センチメンタルな時
皆様、読んでくださりありがとうございます。
ランキングに載ることが出来て、嬉しいです。
少しでも皆様に楽しいと思っていただけるように頑張りたいなと思います。
アマリーはルルドと共に馬車に乗ると、屋敷へと向かった。
馬車に乗っている間二人は一言も話さずにいたのだが、屋敷へと着き、アマリーが馬車を降りようとした時、ルルドが口を開いた。
「少し話をしてもいいか?」
アマリーは浮かした腰をまた馬車の座席へと下ろすと、ルルドと向かい合った。
「何ですか?」
「これからしばらく、この件が解決するまでの間はアマリーには屋敷に籠ってもらうことになるだろう。だから、一つ聞いても、いいだろうか?」
「ええ。」
アマリーが頷くのを見て、ルルドはゆっくりと迷いながらも口を開いた。
「もし、、、ハンスが誰かを紹介すれば、アマリーはその者と結婚するのか?」
予想していなかった言葉に驚いたものの、アマリーは頷いた。
「ええ。難ありな方でなければ是非とも。」
「その、、聞き方は悪いが、誰でもいいのか?」
出来ればお互いに信頼しあえる人が良いとか、ルルドのような人が良いとか、そんなことは口が割けても言えず、アマリーは苦笑を浮かべた。
「私に選べる権利はありませんから。」
自分のような者が人に上から目線で何かを言うことは出来ない。
ルルドはアマリーの言葉を聞くと、小さく息をついて頷いた。
「分かった。本当に良いんだな?」
「はい。」
アマリーが頷くのを見て少し嬉しげにルルドは笑みを返した。
「ならアマリー、しばらくの間は君は安全の為に缶詰だろうし、暇潰しに私と手紙のやり取りをしてくれないか?」
突然の申し出に驚いたアマリーであったが、次の言葉で納得した。
「君の結婚相手を探す上で、手紙のやり取りで色々尋ねさせてくれ。」
なるほど、忙しいハンスに代わって自分の結婚相手を探させる役目をルルドは引き受けようとしているのだ。
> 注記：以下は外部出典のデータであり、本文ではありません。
(* ===== verification/P2Corpus.v ===== *)
(** * The description and the smallest documents of the P2 schemas ([protocol/src/p2_schema.rs])

    [recursive_schema_metadata] writes the schema tables down as one canonical
    document; [minimal_p2_corpus] builds the smallest document of every schema and
    captures it. *)

From S2P Require Import Prelude Cbor Schema P2Specs P2Policies P2Capture.

(** ** The description *)

Definition optional_strings (values : option (list string)) : Value :=
  match values with Some values => Array (map Text values) | None => Null end.
(** [v.map_or(Value::Null, f)] *)
Definition optional {A : Type} (f : A -> Value) (o : option A) : Value := match o with Some a => f a | None => Null end.

Fixpoint describe_recursive (spec : RSpec) : Value :=
  match spec with
  | RIdentifier values => Map [("kind", Text "identifier"); ("enum", optional_strings values)]
  | RText values pattern => Map [("kind", Text "text"); ("enum", optional_strings values); ("pattern", optional Text pattern)]
  | RUint minimum maximum => Map [("kind", Text "uint"); ("min", Unsigned minimum); ("max", Unsigned maximum)]
  | RBoolean => Map [("kind", Text "bool")]
  | RDigest semantic => Map [("kind", Text "digest"); ("semantic", Text semantic)]
  | RBytes exact maximum => Map [("kind", Text "bytes"); ("exact", optional Unsigned exact); ("max", optional Unsigned maximum)]
  | RNullable inner => Map [("kind", Text "nullable"); ("inner", describe_recursive inner)]
  | ROneOf variants => Map [("kind", Text "one-of"); ("variants", Array (map describe_recursive variants))]
  | RRecord fields =>
      Map [("kind", Text "record");
           ("fields", Array (map (fun field => Map [("name", Text field.1); ("spec", describe_recursive field.2)]) fields))]
  | RArray item minimum maximum sorted_scalar sort_by unique_by =>
      Map [("kind", Text "array"); ("item", describe_recursive item); ("min", Unsigned minimum); ("max", Unsigned maximum);
           ("sortedScalar", Bool sorted_scalar); ("sortBy", optional_strings (Some sort_by));
           ("uniqueBy", optional_strings (Some unique_by))]
  | RTagged tag variants =>
      Map [("kind", Text "tagged"); ("tag", Text tag);
           ("variants", Array (map (fun variant => Map [("name", Text variant.1); ("spec", describe_recursive variant.2)]) variants))]
  end%string.

Definition METADATA : Limits := mkLimits (1024 * 1024) 64 (max_items MANIFEST) (max_collection_items MANIFEST) (max_text_bytes MANIFEST).
Definition schema_order (a b : SchemaSpec) : comparison := str_cmp (spec_name a) (spec_name b).
(** The rows of the document; [expect] panics on a name without a specification. *)
Definition schema_rows : P2 (list (string * RSpec)) :=
  res_map (fun schema => let? spec := ok_or (recursive_schema_spec (spec_name schema)) Panic in Ok (spec_name schema, spec))
    (sort_by schema_order all_schemas).
Definition describe_rows (rows : list (string * RSpec)) : Value :=
  Array (map (fun row : string * RSpec => Map [("name"%string, Text row.1); ("spec"%string, describe_recursive row.2)]) rows).
Definition recursive_schema_metadata : P2 (list byte) :=
  let? rows := schema_rows in p2_encode (describe_rows rows) METADATA.

(** ** The smallest documents *)

(** [s.repeat(32)] *)
Definition repeat32 (s : string) : string := str_of_bytes (concat (repeat (str_bytes s) 32)).
Definition D11 : string := repeat32 "11".
Definition D22 : string := repeat32 "22".

(** [values.and_then(|v| v.first()).copied().unwrap_or("x")] *)
Definition first_or_x (values : option (list string)) : string :=
  match values with Some (v :: _) => v | _ => "x"%string end.
(** [variants[0]] panics on no variant. *)
Fixpoint minimal_recursive (spec : RSpec) : P2 Value :=
  match spec with
  | RIdentifier values | RText values _ => Ok (Text (first_or_x values))
  | RUint minimum _ => Ok (Unsigned minimum)
  | RBoolean => Ok (Bool false)
  | RDigest _ => Ok (Text D11)
  | RBytes exact _ => Ok (Bytes (repeat x00 (Z.to_nat (default 0 exact))))
  | RNullable _ => Ok Null
  | ROneOf variants => match variants with v :: _ => minimal_recursive v | [] => Err Panic end
  | RRecord fields =>
      let? rows := res_map (fun field => let? value := minimal_recursive field.2 in Ok (field.1, value)) fields in Ok (Map rows)
  | RArray item minimum _ _ _ _ =>
      let? values := res_map (fun _ => minimal_recursive item) (repeat tt (Z.to_nat minimum)) in Ok (Array values)
  | RTagged _ variants => match variants with v :: _ => minimal_recursive v.2 | [] => Err Panic end
  end.

(** The first entry of that name is replaced; other values are left alone. *)
Fixpoint replace_entry (name : string) (replacement : Value) (rows : list (string * Value)) : list (string * Value) :=
  match rows with
  | [] => []
  | (key, v) :: rows =>
      if bool_decide (key = name) then (key, replacement) :: rows else (key, v) :: replace_entry name replacement rows
  end.
Definition set_value (name : string) (replacement : Value) (value : Value) : Value :=
  match value with Map rows => Map (replace_entry name replacement rows) | _ => value end.
Definition set_text (name text : string) : Value -> Value := set_value name (Text text).
Definition set_uint (name : string) (n : Z) : Value -> Value := set_value name (Unsigned n).

Definition minimal_scope : Value :=
  Map [("authorityId", Text "authority.1"); ("namespace", Text "native"); ("scope", Text "release"); ("genesisRootDigest", Text D11)]%string.
Definition minimal_key (id : string) : Value :=
  Map [("keyId", Text id); ("algorithm", Text "ed25519"); ("publicKey", Bytes (repeat x01 32)); ("keyEpoch", Unsigned 1);
       ("validFromCounter", Unsigned 1); ("validUntilCounter", Unsigned 2)]%string.
Definition minimal_signatures (role : bool) : Value :=
  Array [Map ([("keyId", Text "key.1"); ("algorithm", Text "ed25519"); ("keyEpoch", Unsigned 1); ("signature", Bytes (repeat x00 64))]
              ++ if role then [("authorizationRole", Text "root")] else [])%list]%string.
Definition minimal_state : list (string * Value) :=
  [("scopeKey", minimal_scope); ("generation", Unsigned 0); ("rootEpoch", Unsigned 0); ("rootEnvelopeDigest", Text D11);
   ("b3ProfileEnvelopeDigest", Text D11); ("headSequence", Unsigned 0); ("headEnvelopeDigest", Text D11);
   ("deploymentEpoch", Unsigned 0); ("artifactFloor", Unsigned 0); ("counter", Unsigned 1); ("quarantined", Bool false);
   ("quarantineDigest", Text D11); ("consumedAuthorization", Null)]%string.
Definition minimal_projection : Value :=
  Map (List.filter (fun row : string * Value =>
         negb (bool_decide (row.1 = "generation"%string)) && negb (bool_decide (row.1 = "consumedAuthorization"%string))) minimal_state).

Definition ROLES : list string := ["root"; "release"; "timestamp"; "revocation"; "recovery"; "b3"; "builder"; "comparer"]%string.
Definition SORTED_ROLES : list string := ["b3"; "builder"; "comparer"; "recovery"; "release"; "revocation"; "root"; "timestamp"]%string.
Definition LANDLOCK_V2_FS_ABI4 : list string :=
  ["execute"; "make-block"; "make-char"; "make-dir"; "make-fifo"; "make-reg"; "make-sock"; "make-sym"; "read-dir"; "read-file"; "refer";
   "remove-dir"; "remove-file"; "truncate"; "write-file"]%string.
(** The assignments of an arm, in its order. *)
Definition interval (from until : string) : list (Value -> Value) := [set_uint from 1; set_uint until 2].
Definition production : Value -> Value := set_text "trustClass" "production".
Definition minimal_root : list (Value -> Value) :=
  ([production; set_text "rootId" "root.1"; set_value "threshold" (Map (map (fun role => (role, Unsigned 1)) SORTED_ROLES))]
   ++ map (fun role => set_value (role +:+ "Keys") (Array [minimal_key (role +:+ ".1")])) ROLES
   ++ [set_value "keyEpochs" (Array (map (fun role => Map [("role", Text role); ("minimumEpoch", Unsigned 1)]) SORTED_ROLES))])%list%string.
Definition minimal_purpose : Value :=
  Map [("purpose", Text "rollback");
       ("authorization", Map [("kind", Text "rollback"); ("authorizationEnvelopeDigest", Text D11)])]%string.
Definition specializations : list (string * list (Value -> Value)) :=
  [("NativeGenesisEpochV1",
     [production; set_value "rootKeys" (Array [minimal_key "root.1"]); set_uint "rootThreshold" 1;
      set_value "participantIds" (Array [Text "participant.1"]); set_uint "minimumParticipants" 1]);
   ("NativeRootV1", minimal_root);
   ("NativeRootCeremonyRecordV1", [production; set_value "participantKeyIds" (Array [Text "root.1"])]);
   ("NativeTimestampV1", production :: interval "issuedCounter" "expiresCounter");
   ("NativeRollbackAuthorizationV1",
     ([production; set_uint "fromDeploymentEpoch" 1; set_uint "toDeploymentEpoch" 2; set_uint "minimumArtifactVersion" 1;
      set_uint "toArtifactVersion" 1] ++ interval "issuedCounter" "expiresCounter")%list);
   ("NativeRevocationRecoveryV1",
     ([production; set_value "expectedB3State" (Map minimal_state); set_value "proposedB3StateProjection" minimal_projection;
      set_value "quarantinedHeadEnvelopeDigests" (Array [Text D11]); set_uint "selectedSequence" 1]
      ++ interval "issuedCounter" "expiresCounter")%list);
   ("NativeB3GenesisBaseV1", [production]);
   ("B3StateV1", [fun _ => Map minimal_state]);
   ("NativeB3ProfileV1",
     ([production; set_text "algorithm" "ed25519"] ++ interval "validFromCounter" "validUntilCounter" ++ [set_uint "maxHeartbeatIntervalMs" 1])%list);
   ("B3ReceiptV1",
     [set_text "operationKind" "read"; set_value "scopeKey" minimal_scope; set_value "newStateDigest" (Text D11);
      set_value "priorStateDigest" (Text D11)]);
   ("B3InvalidationFrameV1", [set_value "scopeKey" minimal_scope; set_text "frameKind" "heartbeat"; set_uint "sequence" 1]);
   ("B3InvalidationAckV1", [set_uint "sequence" 1]);
   ("NativeBuildIdentityV1", ([production; set_text "identityKind" "builder"] ++ interval "validFromCounter" "validUntilCounter")%list);
   ("NativeObservationResultV1", [set_text "resultCode" "pass"]);
   ("NativeControlPolicyV1", [set_text "decisionClass" "permit"]);
   ("NativePeerPolicyV1", [set_uint "requiredUid" 0]);
   ("NativeFdFlagsV1", []);
   ("NativeTransportIdentityV1", [set_text "transportKind" "vsock"]);
   ("NativeEnvironmentPolicyV1", [set_text "workingDirectoryPolicy" "empty"; set_text "networkPolicy" "denied"]);
   ("NativeComparisonV1", [set_text "algorithm" "sha256-byte-for-byte/v1"; set_value "rightSubjectDigest" (Text D22)]);
   ("NativeIoMaxV1", [set_text "defaultPolicy" "deny-unlisted"]);
   ("NativeLandlockPolicyV1", [set_uint "minimumAbi" 1]);
   ("NativeLandlockPolicyV2",
     [set_uint "version" 2; set_uint "minimumAbi" 4; set_uint "effectiveAbi" 4; set_uint "reviewedMaximumAbi" 10;
      set_value "handledFilesystemRights" (Array (map Text LANDLOCK_V2_FS_ABI4));
      set_value "handledNetworkRights" (Array (map Text LANDLOCK_V2_NET_ABI4_9)); set_value "handledScopeRights" (Array [])]);
   ("NativeSeccompPolicyV1", [set_text "architecture" "x86_64"; set_text "defaultAction" "kill-process"]);
   ("NativeReproducibilityRecordV1",
     [set_text "comparisonAlgorithm" "sha256-byte-for-byte/v1"; set_value "builderProvenanceEnvelopeDigests" (Array [Text D11; Text D22])]);
   ("B3GenesisOperationV1", [set_text "operationKind" "genesis"]);
   ("B3ReadOperationV1", [set_text "operationKind" "read"; set_value "scopeKey" minimal_scope]);
   ("B3CasOperationV1",
     [set_text "operationKind" "compare-and-advance"; set_value "scopeKey" minimal_scope; set_value "callerPurpose" minimal_purpose]);
   ("B3LeaseOperationV1", [set_text "operationKind" "validate-lease"; set_value "scopeKey" minimal_scope]);
   ("B3SubscribeOperationV1", [set_text "operationKind" "subscribe-invalidation"; set_value "scopeKey" minimal_scope])]%string.
Definition specialize_minimal (name : string) (value : Value) : Value :=
  match List.find (fun row => bool_decide (row.1 = name)) specializations with
  | Some (_, assignments) => fold_left (fun value assign => assign value) assignments value
  | None => value
  end.

(** The specification of the payload of a schema; [unreachable!] and [expect] panic. *)
Definition payload_of (spec : SchemaSpec) (recursive : RSpec) : P2 RSpec :=
  if bool_decide (spec_shape spec = Shape.Unsigned) then Ok recursive else
  match recursive with
  | RRecord fields =>
      match List.find (fun field => bool_decide (field.1 = "payload"%string)) fields with
      | Some (_, payload) => Ok payload
      | None => Err Panic
      end
  | _ => Err Panic
  end.
Definition positive_epoch (payload : Value) : bool :=
  match field payload "rootEpoch" with Some (Unsigned epoch) => 0 <? epoch | _ => false end.
Definition minimal_document (overflow : bool) (spec : SchemaSpec) : P2 (string * list byte) :=
  let? recursive := ok_or (recursive_schema_spec (spec_name spec)) Panic in
  let? payload_spec := payload_of spec recursive in
  let? payload := minimal_recursive payload_spec in
  let payload := specialize_minimal (spec_name spec) payload in
  let? value :=
    if bool_decide (spec_shape spec = Shape.Unsigned) then Ok payload else
    let? digest := bare_digest payload MANIFEST in
    let role_tagged := bool_decide (spec_shape spec = Shape.RootEnvelope) && positive_epoch payload in
    Ok (Map [("payload"%string, payload); ("payloadDigest"%string, Text digest); ("signatures"%string, minimal_signatures role_tagged)]) in
  let? bytes := p2_encode value MANIFEST in
  let? _ := capture_p2 overflow bytes (Some (spec_name spec)) in
  Ok (spec_name spec, bytes).
Definition minimal_p2_corpus (overflow : bool) : P2 (list (string * list byte)) :=
  let? corpus := res_map (minimal_document overflow) all_schemas in
  Ok (sort_by (fun a b => str_cmp a.1 b.1) corpus).

(** ** The closed tables *)

#[local] Instance byte_countable : Countable byte.
Proof. refine (inj_countable Byte.to_N Byte.of_N _). apply Byte.of_to_N. Defined.
(** [set.insert(name)] refuses a second insertion. *)
Definition insert_once {A : Type} `{Countable A} (e : ProtocolError) (seen : gset A) (a : A) : P2 (gset A) :=
  throw_if bool_decide (a ∈ seen) with Error e ;; Ok ({[a]} ∪ seen).
Definition check_closed (seen : gset string * gset (list byte)) (spec : SchemaSpec) : P2 (gset string * gset (list byte)) :=
  let '(names, domains) := seen in
  let? names := insert_once "P2 schema name duplicate" names (spec_name spec) in
  let? _ := res_fold (insert_once "P2 schema field duplicate") (spec_fields spec) ∅ in
  let? domains :=
    match signature_domain spec with Some d => insert_once "P2 domain duplicate" domains d | None => Ok domains end in
  Ok (names, domains).
Definition schema_metadata_is_closed : P2 unit :=
  let? _ := res_fold check_closed all_schemas (∅, ∅) in Ok tt.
なんとなく、ルルドに探されることに寂しさというか、切なさというか、何とも言いがたい感情が浮かぶが仕方がない。
「分かりました。お手数をおかけしますが、よろしくお願いいたします。」
「いや、ありがたい。」
その後二人は別れ、アマリーは自室に戻るとどっと疲れが押し寄せベッドに倒れ込んだ。
ドレスに皺がよることなど考えられないくらいに疲れていたのだ。
だが、理由はそれだけではない。
アマリーは枕に顔を押し付けると少しだけ涙を流した。
何となく、涙が溢れてきたのだ。
本当はその理由にも気づいているが、今は見ないふりをしておきたい。
瞼を閉じて、今だけは、夢の中くらいは幸せな結婚の夢を見たい。
「ルルド様、、、。」
小さく呟いたアマリーの声は夜の闇に溶けていった。